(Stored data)
[Start of section]
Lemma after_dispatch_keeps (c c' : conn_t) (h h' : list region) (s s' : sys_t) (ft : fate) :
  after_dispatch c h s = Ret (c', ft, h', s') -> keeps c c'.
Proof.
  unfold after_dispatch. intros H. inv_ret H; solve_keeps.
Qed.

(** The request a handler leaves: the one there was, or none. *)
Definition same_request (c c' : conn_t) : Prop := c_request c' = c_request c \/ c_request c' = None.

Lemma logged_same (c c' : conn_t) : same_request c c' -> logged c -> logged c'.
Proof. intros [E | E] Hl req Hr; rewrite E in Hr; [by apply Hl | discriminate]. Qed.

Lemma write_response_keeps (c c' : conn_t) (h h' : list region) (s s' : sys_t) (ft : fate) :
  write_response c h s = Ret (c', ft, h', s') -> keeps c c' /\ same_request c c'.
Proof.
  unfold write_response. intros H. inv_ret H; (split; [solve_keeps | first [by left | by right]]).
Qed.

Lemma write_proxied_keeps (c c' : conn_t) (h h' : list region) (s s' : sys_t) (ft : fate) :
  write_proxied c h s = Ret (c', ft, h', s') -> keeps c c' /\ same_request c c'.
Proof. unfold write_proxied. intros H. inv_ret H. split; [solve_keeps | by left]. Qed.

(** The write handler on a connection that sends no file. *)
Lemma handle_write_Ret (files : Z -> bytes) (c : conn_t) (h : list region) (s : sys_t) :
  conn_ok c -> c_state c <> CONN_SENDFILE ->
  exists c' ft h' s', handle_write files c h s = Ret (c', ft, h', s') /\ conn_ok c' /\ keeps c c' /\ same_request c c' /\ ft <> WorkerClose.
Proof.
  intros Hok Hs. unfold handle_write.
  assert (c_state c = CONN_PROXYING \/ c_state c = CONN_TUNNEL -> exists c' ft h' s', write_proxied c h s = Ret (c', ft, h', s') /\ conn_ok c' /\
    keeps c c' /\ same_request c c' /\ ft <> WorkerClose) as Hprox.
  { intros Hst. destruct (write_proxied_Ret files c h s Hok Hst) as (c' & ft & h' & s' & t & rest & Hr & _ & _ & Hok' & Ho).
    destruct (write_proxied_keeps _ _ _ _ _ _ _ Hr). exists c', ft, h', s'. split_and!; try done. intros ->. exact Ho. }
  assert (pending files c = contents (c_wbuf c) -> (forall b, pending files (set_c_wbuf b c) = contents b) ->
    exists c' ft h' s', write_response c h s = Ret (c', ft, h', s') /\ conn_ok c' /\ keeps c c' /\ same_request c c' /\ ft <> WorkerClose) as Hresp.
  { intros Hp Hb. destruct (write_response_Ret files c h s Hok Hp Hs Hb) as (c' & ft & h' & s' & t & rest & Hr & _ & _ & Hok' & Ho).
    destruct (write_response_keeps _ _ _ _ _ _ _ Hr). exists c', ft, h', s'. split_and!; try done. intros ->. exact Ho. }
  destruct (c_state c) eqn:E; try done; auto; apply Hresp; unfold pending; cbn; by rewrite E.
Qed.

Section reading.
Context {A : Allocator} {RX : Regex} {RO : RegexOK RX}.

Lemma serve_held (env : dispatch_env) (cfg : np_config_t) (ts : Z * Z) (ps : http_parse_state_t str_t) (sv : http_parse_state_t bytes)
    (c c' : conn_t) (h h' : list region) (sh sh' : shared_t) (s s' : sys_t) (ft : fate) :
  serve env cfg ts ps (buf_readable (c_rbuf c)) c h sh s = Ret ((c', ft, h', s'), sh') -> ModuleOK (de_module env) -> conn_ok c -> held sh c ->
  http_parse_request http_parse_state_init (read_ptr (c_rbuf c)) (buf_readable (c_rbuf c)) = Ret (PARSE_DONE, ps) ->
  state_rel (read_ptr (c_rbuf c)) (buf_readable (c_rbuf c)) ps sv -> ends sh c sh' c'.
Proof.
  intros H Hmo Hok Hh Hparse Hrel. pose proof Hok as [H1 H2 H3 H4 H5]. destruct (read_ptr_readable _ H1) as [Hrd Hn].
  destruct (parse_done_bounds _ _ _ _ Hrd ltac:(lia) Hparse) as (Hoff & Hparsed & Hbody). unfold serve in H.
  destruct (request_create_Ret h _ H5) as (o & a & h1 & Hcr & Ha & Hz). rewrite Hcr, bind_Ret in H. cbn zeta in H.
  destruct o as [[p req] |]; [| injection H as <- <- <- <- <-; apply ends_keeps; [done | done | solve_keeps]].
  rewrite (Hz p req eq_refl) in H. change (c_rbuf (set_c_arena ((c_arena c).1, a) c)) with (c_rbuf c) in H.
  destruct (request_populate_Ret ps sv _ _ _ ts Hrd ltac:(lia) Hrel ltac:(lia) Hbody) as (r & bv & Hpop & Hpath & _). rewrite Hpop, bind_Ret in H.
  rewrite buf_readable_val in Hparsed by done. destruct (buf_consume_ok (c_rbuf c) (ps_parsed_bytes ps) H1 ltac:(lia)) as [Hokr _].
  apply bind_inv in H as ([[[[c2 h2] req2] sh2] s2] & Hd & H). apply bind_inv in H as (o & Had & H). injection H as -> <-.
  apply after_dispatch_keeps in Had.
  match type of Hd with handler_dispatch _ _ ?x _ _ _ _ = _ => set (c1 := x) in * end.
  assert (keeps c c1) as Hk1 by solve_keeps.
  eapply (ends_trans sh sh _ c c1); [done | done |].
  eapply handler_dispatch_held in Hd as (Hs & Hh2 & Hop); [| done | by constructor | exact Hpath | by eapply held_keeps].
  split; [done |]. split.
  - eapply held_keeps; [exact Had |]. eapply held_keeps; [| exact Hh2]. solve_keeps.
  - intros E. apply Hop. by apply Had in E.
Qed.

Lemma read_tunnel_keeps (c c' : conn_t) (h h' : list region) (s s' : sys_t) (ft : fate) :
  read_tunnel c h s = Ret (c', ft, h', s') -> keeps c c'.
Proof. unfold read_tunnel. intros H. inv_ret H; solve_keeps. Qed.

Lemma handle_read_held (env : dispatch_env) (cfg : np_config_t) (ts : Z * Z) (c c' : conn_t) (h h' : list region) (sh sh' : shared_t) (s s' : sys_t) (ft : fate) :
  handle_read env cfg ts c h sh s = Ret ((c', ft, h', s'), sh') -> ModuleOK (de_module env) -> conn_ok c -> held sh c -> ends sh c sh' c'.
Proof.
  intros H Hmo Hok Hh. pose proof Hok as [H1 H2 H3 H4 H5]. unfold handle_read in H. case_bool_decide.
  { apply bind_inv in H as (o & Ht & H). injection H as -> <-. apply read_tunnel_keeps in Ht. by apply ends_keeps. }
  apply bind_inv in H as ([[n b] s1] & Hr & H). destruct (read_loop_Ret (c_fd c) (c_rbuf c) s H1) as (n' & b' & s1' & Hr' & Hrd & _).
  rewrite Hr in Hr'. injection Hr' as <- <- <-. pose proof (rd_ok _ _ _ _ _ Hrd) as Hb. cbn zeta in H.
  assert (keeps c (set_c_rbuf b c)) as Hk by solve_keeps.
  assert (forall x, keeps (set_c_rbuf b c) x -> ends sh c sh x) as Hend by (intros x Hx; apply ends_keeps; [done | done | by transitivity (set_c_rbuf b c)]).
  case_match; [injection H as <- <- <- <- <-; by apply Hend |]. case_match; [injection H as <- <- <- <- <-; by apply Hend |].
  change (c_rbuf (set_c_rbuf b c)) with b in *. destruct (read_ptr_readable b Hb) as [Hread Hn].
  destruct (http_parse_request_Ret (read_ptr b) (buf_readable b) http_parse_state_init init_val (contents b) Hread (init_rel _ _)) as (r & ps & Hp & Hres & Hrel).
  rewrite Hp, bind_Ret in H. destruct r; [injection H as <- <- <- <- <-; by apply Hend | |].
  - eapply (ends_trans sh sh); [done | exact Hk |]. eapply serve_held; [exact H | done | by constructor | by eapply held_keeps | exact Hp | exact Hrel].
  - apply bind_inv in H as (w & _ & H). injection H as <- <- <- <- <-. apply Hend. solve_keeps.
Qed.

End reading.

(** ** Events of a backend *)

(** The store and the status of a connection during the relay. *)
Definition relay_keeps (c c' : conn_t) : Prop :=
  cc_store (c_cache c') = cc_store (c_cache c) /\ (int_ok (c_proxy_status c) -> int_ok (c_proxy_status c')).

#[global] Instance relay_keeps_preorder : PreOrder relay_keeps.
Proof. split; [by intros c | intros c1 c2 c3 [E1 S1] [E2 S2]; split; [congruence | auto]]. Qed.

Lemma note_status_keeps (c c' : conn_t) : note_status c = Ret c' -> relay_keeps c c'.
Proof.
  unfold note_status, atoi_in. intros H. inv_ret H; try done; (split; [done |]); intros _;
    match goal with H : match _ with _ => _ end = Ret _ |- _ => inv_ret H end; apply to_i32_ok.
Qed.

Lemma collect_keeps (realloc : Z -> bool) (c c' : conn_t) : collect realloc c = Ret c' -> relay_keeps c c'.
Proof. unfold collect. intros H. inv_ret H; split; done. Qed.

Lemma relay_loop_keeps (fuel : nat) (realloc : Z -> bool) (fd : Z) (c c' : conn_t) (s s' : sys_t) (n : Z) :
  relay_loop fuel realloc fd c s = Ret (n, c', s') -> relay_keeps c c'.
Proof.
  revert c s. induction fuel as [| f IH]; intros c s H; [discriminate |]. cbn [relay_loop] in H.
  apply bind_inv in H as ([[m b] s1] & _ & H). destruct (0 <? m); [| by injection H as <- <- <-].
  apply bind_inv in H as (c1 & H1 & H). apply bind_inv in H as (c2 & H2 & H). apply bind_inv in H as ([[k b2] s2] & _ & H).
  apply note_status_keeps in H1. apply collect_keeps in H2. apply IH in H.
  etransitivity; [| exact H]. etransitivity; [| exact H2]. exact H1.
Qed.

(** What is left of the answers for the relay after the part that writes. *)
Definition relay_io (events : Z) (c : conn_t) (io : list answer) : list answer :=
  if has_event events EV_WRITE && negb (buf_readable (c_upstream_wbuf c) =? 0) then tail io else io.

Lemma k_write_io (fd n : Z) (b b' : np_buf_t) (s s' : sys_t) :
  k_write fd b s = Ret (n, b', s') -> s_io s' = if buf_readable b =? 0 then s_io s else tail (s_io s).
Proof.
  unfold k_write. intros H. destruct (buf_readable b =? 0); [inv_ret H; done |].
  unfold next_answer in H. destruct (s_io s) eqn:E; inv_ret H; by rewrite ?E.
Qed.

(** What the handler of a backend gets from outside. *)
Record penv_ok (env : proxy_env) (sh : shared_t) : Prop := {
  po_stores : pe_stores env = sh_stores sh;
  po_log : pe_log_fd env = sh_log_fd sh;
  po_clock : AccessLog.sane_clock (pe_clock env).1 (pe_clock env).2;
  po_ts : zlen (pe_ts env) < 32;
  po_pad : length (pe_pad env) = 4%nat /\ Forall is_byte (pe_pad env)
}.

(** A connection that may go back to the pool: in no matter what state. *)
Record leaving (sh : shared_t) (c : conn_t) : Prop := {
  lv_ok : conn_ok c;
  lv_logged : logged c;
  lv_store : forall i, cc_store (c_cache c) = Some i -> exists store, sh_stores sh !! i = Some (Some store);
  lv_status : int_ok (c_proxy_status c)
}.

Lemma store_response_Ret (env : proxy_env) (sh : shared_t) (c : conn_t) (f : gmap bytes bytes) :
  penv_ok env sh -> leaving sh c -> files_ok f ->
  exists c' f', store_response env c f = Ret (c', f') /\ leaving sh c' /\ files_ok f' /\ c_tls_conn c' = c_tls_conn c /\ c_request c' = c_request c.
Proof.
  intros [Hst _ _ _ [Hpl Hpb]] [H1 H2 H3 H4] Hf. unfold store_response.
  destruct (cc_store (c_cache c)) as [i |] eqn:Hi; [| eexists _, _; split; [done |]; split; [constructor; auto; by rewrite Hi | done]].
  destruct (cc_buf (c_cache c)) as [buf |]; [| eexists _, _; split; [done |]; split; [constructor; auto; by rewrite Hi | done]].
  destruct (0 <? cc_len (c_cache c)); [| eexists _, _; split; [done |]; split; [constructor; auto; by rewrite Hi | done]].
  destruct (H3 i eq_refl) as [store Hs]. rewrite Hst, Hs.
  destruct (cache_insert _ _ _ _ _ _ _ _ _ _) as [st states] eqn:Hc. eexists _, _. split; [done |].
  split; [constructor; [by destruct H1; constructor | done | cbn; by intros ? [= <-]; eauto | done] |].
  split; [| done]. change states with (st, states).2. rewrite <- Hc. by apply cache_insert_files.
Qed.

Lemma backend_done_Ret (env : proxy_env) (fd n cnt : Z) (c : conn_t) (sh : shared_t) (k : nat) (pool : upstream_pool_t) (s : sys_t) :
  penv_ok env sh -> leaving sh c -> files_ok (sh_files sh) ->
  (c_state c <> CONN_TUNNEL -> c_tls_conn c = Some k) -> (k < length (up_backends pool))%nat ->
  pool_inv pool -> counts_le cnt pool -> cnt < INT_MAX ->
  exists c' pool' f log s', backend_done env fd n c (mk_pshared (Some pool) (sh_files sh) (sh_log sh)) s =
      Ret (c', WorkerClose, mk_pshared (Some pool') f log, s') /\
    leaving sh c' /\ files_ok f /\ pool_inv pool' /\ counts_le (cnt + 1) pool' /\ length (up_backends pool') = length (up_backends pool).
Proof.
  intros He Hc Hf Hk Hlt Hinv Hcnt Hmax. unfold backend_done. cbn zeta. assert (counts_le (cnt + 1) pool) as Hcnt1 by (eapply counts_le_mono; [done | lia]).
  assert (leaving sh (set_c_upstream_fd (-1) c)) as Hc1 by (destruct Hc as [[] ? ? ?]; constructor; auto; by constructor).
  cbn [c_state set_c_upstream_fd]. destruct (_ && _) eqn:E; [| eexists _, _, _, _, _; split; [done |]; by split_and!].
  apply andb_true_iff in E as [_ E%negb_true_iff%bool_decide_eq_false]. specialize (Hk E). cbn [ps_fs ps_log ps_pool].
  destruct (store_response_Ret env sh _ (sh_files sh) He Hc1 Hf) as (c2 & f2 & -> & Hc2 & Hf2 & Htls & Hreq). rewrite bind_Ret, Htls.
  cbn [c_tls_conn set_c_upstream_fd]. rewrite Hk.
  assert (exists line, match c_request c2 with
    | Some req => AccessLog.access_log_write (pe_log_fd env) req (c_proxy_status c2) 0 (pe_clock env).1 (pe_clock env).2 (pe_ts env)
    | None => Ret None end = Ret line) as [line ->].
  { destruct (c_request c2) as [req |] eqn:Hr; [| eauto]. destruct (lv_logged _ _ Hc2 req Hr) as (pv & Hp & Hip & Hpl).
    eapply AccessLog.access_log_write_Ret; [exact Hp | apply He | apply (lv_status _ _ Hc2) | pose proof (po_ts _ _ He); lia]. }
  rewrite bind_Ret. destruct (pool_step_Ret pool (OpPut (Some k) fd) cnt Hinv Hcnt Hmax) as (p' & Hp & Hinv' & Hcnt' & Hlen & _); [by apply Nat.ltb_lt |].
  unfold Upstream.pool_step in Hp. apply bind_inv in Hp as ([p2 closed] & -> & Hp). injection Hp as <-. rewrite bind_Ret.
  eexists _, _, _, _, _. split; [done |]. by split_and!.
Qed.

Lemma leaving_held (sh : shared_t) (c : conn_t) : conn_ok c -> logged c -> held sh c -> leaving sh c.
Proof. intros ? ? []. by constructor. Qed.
[End of section]
_Brief:_
Return the span of lines in the data above that opens at the line with "split; [done |]. split." and closes at the line with "rewrite Hp, bind_Ret", exactly, ends included, nothing else.

_Solution for this task:_
  split; [done |]. split.
  - eapply held_keeps; [exact Had |]. eapply held_keeps; [| exact Hh2]. solve_keeps.
  - intros E. apply Hop. by apply Had in E.
Qed.

Lemma read_tunnel_keeps (c c' : conn_t) (h h' : list region) (s s' : sys_t) (ft : fate) :
  read_tunnel c h s = Ret (c', ft, h', s') -> keeps c c'.
Proof. unfold read_tunnel. intros H. inv_ret H; solve_keeps. Qed.

Lemma handle_read_held (env : dispatch_env) (cfg : np_config_t) (ts : Z * Z) (c c' : conn_t) (h h' : list region) (sh sh' : shared_t) (s s' : sys_t) (ft : fate) :
  handle_read env cfg ts c h sh s = Ret ((c', ft, h', s'), sh') -> ModuleOK (de_module env) -> conn_ok c -> held sh c -> ends sh c sh' c'.
Proof.
  intros H Hmo Hok Hh. pose proof Hok as [H1 H2 H3 H4 H5]. unfold handle_read in H. case_bool_decide.
  { apply bind_inv in H as (o & Ht & H). injection H as -> <-. apply read_tunnel_keeps in Ht. by apply ends_keeps. }
  apply bind_inv in H as ([[n b] s1] & Hr & H). destruct (read_loop_Ret (c_fd c) (c_rbuf c) s H1) as (n' & b' & s1' & Hr' & Hrd & _).
  rewrite Hr in Hr'. injection Hr' as <- <- <-. pose proof (rd_ok _ _ _ _ _ Hrd) as Hb. cbn zeta in H.
  assert (keeps c (set_c_rbuf b c)) as Hk by solve_keeps.
  assert (forall x, keeps (set_c_rbuf b c) x -> ends sh c sh x) as Hend by (intros x Hx; apply ends_keeps; [done | done | by transitivity (set_c_rbuf b c)]).
  case_match; [injection H as <- <- <- <- <-; by apply Hend |]. case_match; [injection H as <- <- <- <- <-; by apply Hend |].
  change (c_rbuf (set_c_rbuf b c)) with b in *. destruct (read_ptr_readable b Hb) as [Hread Hn].
  destruct (http_parse_request_Ret (read_ptr b) (buf_readable b) http_parse_state_init init_val (contents b) Hread (init_rel _ _)) as (r & ps & Hp & Hres & Hrel).
  rewrite Hp, bind_Ret in H. destruct r; [injection H as <- <- <- <- <-; by apply Hend | |].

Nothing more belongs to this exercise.